Animation Fidelity in Self-Avatars: Impact on User Performance and Sense of Agency

The use of self-avatars is gaining popularity thanks to affordable VR headsets. Unfortunately, mainstream VR devices often use a small number of trackers and provide low-accuracy animations. Previous studies have shown that the Sense of Embodiment, and in particular the Sense of Agency, depends on the extent to which the avatar's movements mimic the user's movements. However, few works study such effect for tasks requiring a precise interaction with the environment, i.e., tasks that require accurate manipulation, precise foot stepping, or correct body poses. In these cases, users are likely to notice inconsistencies between their self-avatars and their actual pose. In this paper, we study the impact of the animation fidelity of the user avatar on a variety of tasks that focus on arm movement, leg movement and body posture. We compare three different animation techniques: two of them using Inverse Kinematics to reconstruct the pose from sparse input (6 trackers), and a third one using a professional motion capture system with 17 inertial sensors. We evaluate these animation techniques both quantitatively (completion time, unintentional collisions, pose accuracy) and qualitatively (Sense of Embodiment). Our results show that the animation quality affects the Sense of Embodiment. Inertial-based MoCap performs significantly better in mimicking body poses. Surprisingly, IK-based solutions using fewer sensors outperformed MoCap in tasks requiring accurate positioning, which we attribute to the higher latency and the positional drift that causes errors at the end-effectors, which are more noticeable in contact areas such as the feet.

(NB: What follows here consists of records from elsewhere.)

(** * gzsatellite: the tile loader (src/tileloader.cpp, gazebo_satellite/tileloader.h)

    A shallow embedding of [TileLoader]: the conversion from latitude and
    longitude to slippy-map tile coordinates, the cache file names, the URL
    template substitution, and the fetch-or-reuse loop of [start].

    Conventions.
    - [int] and [unsigned int] are 32 bits wide; a value is a [Z] and every
      operation writes its wrap-around out ([to_int], [to_unsigned]).
    - [double] is Rocq's primitive binary64 [float]: [+ - * /] and the
      comparisons are the IEEE 754 ones the compiled code runs.
    - What the C++ code takes from its platform (libm, [std::hash],
      [std::to_string(double)], the HTTP server) is a [Variable] of the
      section the model lives in; what it takes from its string library and
      its output streams is the class [Platform].
    - File system, network and error stream are one [World] record that the
      effectful operations thread explicitly. *)

From Stdlib Require Import ZArith Floats String Ascii List Lia Bool.
From Stdlib Require Import Decimal DecimalString DecimalZ.
From stdpp Require Import gmap strings.

Set Warnings "-inexact-float".
Local Open Scope Z_scope.

(* ===================================================================== *)
(** ** Results of a call *)
(* ===================================================================== *)

(** The exceptions the code raises: [std::invalid_argument] in
    [latLonToTileCoords], [std::out_of_range] from [std::string::replace],
    [boost::filesystem::filesystem_error] from [create_directories]. *)
Inductive exn : Type :=
| invalid_argument (what : string)
| out_of_range (what : string)
| filesystem_error (what : string).

(** How a call ends.  [Abort] is a failed [assert]; [Unspecified] is an end
    that the model leaves open; [OutOfFuel] is a loop that has not finished
    within the given number of iterations. *)
Inductive res (A : Type) : Type :=
| Ret (a : A)
| Throw (e : exn)
| Abort
| Unspecified
| OutOfFuel.

Arguments Ret {A} a.
Arguments Throw {A} e.
Arguments Abort {A}.
Arguments Unspecified {A}.
Arguments OutOfFuel {A}.

(** [res] is a monad; stdpp's [x ← m; k] sequences calls and passes the
    first abnormal end through. *)
#[global] Instance res_ret : MRet res := @Ret.

#[global] Instance res_bind : MBind res := fun A B k m =>
  match m with
  | Ret a => k a
  | Throw e => Throw e
  | Abort => Abort
  | Unspecified => Unspecified
  | OutOfFuel => OutOfFuel
  end.

(* ===================================================================== *)
(** ** 32-bit integers *)
(* ===================================================================== *)

Definition INT_MIN : Z := - 2 ^ 31.
Definition INT_MAX : Z := 2 ^ 31 - 1.

(** Conversion to [int]: reduction modulo 2^32 into [INT_MIN .. INT_MAX]. *)
Definition to_int (z : Z) : Z := (z + 2 ^ 31) mod 2 ^ 32 - 2 ^ 31.

(** Conversion to [unsigned int]: reduction modulo 2^32. *)
Definition to_unsigned (z : Z) : Z := z mod 2 ^ 32.

Definition int_add (a b : Z) : Z := to_int (a + b).
Definition int_sub (a b : Z) : Z := to_int (a - b).

(** [a << n] on [int].  The loader shifts by its zoom, which the constructor
    has checked to be at most 31; for a count of 32 or more C++ leaves the
    result open and the model gives the wrapped value. *)
Definition int_shl (a n : Z) : Z := to_int (Z.shiftl a n).

Definition is_int (z : Z) : Prop := INT_MIN <= z <= INT_MAX.

(* ===================================================================== *)
(** ** Doubles *)
(* ===================================================================== *)

Module Double.

(** An integer of at most 63 bits as a double (exact below 2^53). *)
Definition of_Z (z : Z) : float :=
  if z <? 0 then PrimFloat.opp (PrimFloat.of_uint63 (Uint63.of_Z (- z)))
  else PrimFloat.of_uint63 (Uint63.of_Z z).

(** The integer [m * 2^e], rounded down when [e < 0]. *)
Definition scale (m e : Z) : Z := Z.shiftl m e.

(** The largest integer not above a finite double. *)
Definition floorZ (x : float) : option Z :=
  match Prim2SF x with
  | S754_zero _ => Some 0
  | S754_finite s m e => Some (scale (if s then Z.neg m else Z.pos m) e)
  | S754_infinity _ | S754_nan => None
  end.

(** A finite double rounded toward zero. *)
Definition truncZ (x : float) : option Z :=
  match Prim2SF x with
  | S754_zero _ => Some 0
  | S754_finite s m e =>
      let a := scale (Z.pos m) e in Some (if s then - a else a)
  | S754_infinity _ | S754_nan => None
  end.

(** [std::floor]: a double with no fractional bits (and a zero, an infinity
    or a NaN) is returned as it is. *)
Definition floor (x : float) : float :=
  match Prim2SF x with
  | S754_finite s m e =>
      if 0 <=? e then x else of_Z (scale (if s then Z.neg m else Z.pos m) e)
  | _ => x
  end.

(** Conversion of a double to [int].  The value is truncated; beyond the
    range of [int] C++ leaves the result open, and the model returns what
    the x86-64 conversion instruction does, [INT_MIN]. *)
Definition to_int (x : float) : Z :=
  match truncZ x with
  | Some z => if (INT_MIN <=? z) && (z <=? INT_MAX) then z else INT_MIN
  | None => INT_MIN
  end.

Definition M_PI : float := 0x1.921fb54442d18p+1%float.

End Double.

(* ===================================================================== *)
(** ** Strings *)
(* ===================================================================== *)

(** [std::to_string] and [operator<<] on an integer: its decimal digits, with
    a leading minus sign when negative. *)
Definition to_string (z : Z) : string := NilZero.string_of_int (Z.to_int z).

(* ===================================================================== *)
(** ** Coordinate conversion *)
(* ===================================================================== *)

(** [(1 << zoom_) - 1], in [int]. *)
Definition maxTiles_of (zoom : Z) : Z := int_sub (int_shl 1 zoom) 1.

(** [unsigned int n = (1 << zoom)]. *)
Definition grid_width (zoom : Z) : Z := to_unsigned (int_shl 1 zoom).

Section Mapper.

(** [std::tan], [std::cos], [std::log] of the platform's libm, and
    [std::to_string(double)]. *)
Variables tan cos log : float -> float.
Variable to_string_double : float -> string.

Definition latLonToTileCoords (lat lon : float) (zoom : Z)
  : res (float * float) :=
  if 31 <? zoom then
    Throw (invalid_argument ("Zoom level " ++ to_string zoom ++ " too high"))
  else if (lat <? - 85.0511)%float || (85.0511 <? lat)%float then
    Throw (invalid_argument ("Latitude " ++ to_string_double lat ++ " invalid"))
  else if (lon <? Double.of_Z (-180))%float || (Double.of_Z 180 <? lon)%float then
    Throw (invalid_argument ("Longitude " ++ to_string_double lon ++ " invalid"))
  else
    let rho := (Double.M_PI / Double.of_Z 180)%float in
    let lat_rad := (lat * rho)%float in
    let n := grid_width zoom in
    let x := (Double.of_Z n * ((lon + Double.of_Z 180) / 360.0))%float in
    let y := (Double.of_Z n
              * (Double.of_Z 1
                 - (log (tan lat_rad + Double.of_Z 1 / cos lat_rad)
                    / Double.M_PI))
              / Double.of_Z 2)%float in
    Ret (x, y).

End Mapper.

(* ===================================================================== *)
(** ** Regular expression replacement *)
(* ===================================================================== *)

(** The three expressions the loader builds, such as
    [boost::regex("\\{x\\}", boost::regex::icase)], are a literal text
    compared without regard to case. *)
Record regex : Type := { literal : list ascii; icase : bool }.

Definition tolower (a : ascii) : ascii :=
  let n := N_of_ascii a in
  if ((65 <=? n) && (n <=? 90))%N then ascii_of_N (n + 32) else a.

Definition char_matches (ex : regex) (pat c : ascii) : bool :=
  if icase ex then bool_decide (tolower pat = tolower c)
  else bool_decide (pat = c).

(** The expression matches a prefix of [range]. *)
Fixpoint matches_here (ex : regex) (pat range : list ascii) : bool :=
  match pat, range with
  | [], _ => true
  | _ :: _, [] => false
  | p :: pat', c :: range' => char_matches ex p c && matches_here ex pat' range'
  end.

(** [boost::regex_search(start, end, what, ex)] on the characters between the
    two iterators: the offset of the leftmost match from [start], which is
    what [what.position()] returns. *)
Fixpoint regex_search (ex : regex) (range : list ascii) : option nat :=
  match range with
  | [] => None
  | _ :: range' =>
      if matches_here ex (literal ex) range then Some 0%nat
      else S <$> regex_search ex range'
  end.

Definition NUL : ascii := Ascii.zero.

(** [str.replace(pos, len, replace)] on the value of the string; the caller
    has checked [pos <= size]. *)
Definition string_replace (str : list ascii) (pos len : nat) (replace : list ascii)
  : list ascii :=
  take pos str ++ replace ++ drop (pos + len) str.

(** What the loader takes from the C++ library it is built with.
    - [capacity s]: the capacity of the [std::string] that holds the text
      [s] when [replaceRegex] is entered (libstdc++ gives a copy of a short
      text 15 characters, of a longer one its size).  The model never takes
      it to be less than the size.
    - [freed s k b]: the byte a search finds at offset [k] of a block that the
      string has given back, when the string holds [s] and the byte was [b]
      when the block was given back.  Such a read is undefined in C++; the
      compiled code does read, and an allocator may have written into the
      block in between.
    - [opens path]: the platform lets the output stream for [path] open and
      its write succeed (permissions, room on the disk). *)
Class Platform : Type := {
  capacity : list ascii -> nat;
  freed : list ascii -> nat -> ascii -> ascii;
  opens : string -> bool
}.

(** The body of [replaceRegex]'s loop.  [str.begin()] and [str.end()] are
    taken once, before the loop, and [start] only ever moves forward inside
    that range; the state is
    - [str], the value of the string,
    - [buf], the bytes at the offsets [0 .. end) of the block both iterators
      point into ([length buf] is the size of the string at entry),
    - [cap], the capacity of the string at entry,
    - [start], as an offset into [buf],
    - [live], which holds as long as the string still lives in that block.
    A [replace] that fits the capacity is done in place: it leaves the new
    value, its terminating NUL and, behind that, the bytes that were there
    before.  A [replace] that does not fit moves the string to a new block
    and gives the old one back; the iterators stay behind, and what a later
    search finds through them is what [freed] says. *)
Fixpoint replaceRegex_loop {P : Platform} (fuel : nat) (ex : regex)
    (replace : list ascii) (str buf : list ascii) (cap start : nat)
    (live : bool) (count : Z) : res (list ascii * Z) :=
  match fuel with
  | O => OutOfFuel
  | S fuel' =>
      let range := if live then buf else imap (freed str) buf in
      match regex_search ex (drop start range) with
      | None => Ret (str, count)
      | Some position =>
          let len := length (literal ex) in
          if bool_decide (length str < position)%nat then
            Throw (out_of_range "basic_string::replace")
          else
            let str' := string_replace str position len replace in
            let fits :=
              live && ((length str' <=? length buf)%nat
                       || (length str' <=? cap)%nat) in
            let buf' :=
              if fits
              then take (length buf) (str' ++ NUL :: drop (S (length str')) buf)
              else buf in
            replaceRegex_loop fuel' ex replace str' buf' cap
              (start + position + len) fits (count + 1)
      end
  end.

翻译：自我化身的应用得益于价格适中的VR头显设备而日益普及。然而，主流VR设备通常仅使用少量追踪器，并提供低精度的动画。先前研究表明，具身感（尤其是主体感）依赖于化身动作模仿用户动作的程度。但鲜有研究探讨需要与环境精确交互的任务（即需要精准操作、精确脚步或正确身体姿态的任务）中的此类效应。在此类情形下，用户很可能察觉自我化身与实际姿态之间的不一致。本文研究了用户化身动画保真度对聚焦于手臂运动、腿部运动及身体姿态的多种任务的影响。我们比较了三种不同的动画技术：其中两种使用逆运动学从稀疏输入（6个追踪器）重建姿态，第三种采用配备17个惯性传感器的专业动作捕捉系统。我们从定量（完成时间、无意识碰撞、姿态精度）和定性（具身感）两个维度评估这些动画技术。结果表明，动画质量影响具身感：基于惯性的动作捕捉在模仿身体姿态方面表现显著更优。令人惊讶的是，使用更少传感器的逆运动学方案在需要精确定位的任务中表现优于动作捕捉，我们将其归因于后者更高的延迟及导致末端执行器误差的位置漂移——这种误差在足部等接触区域尤为明显。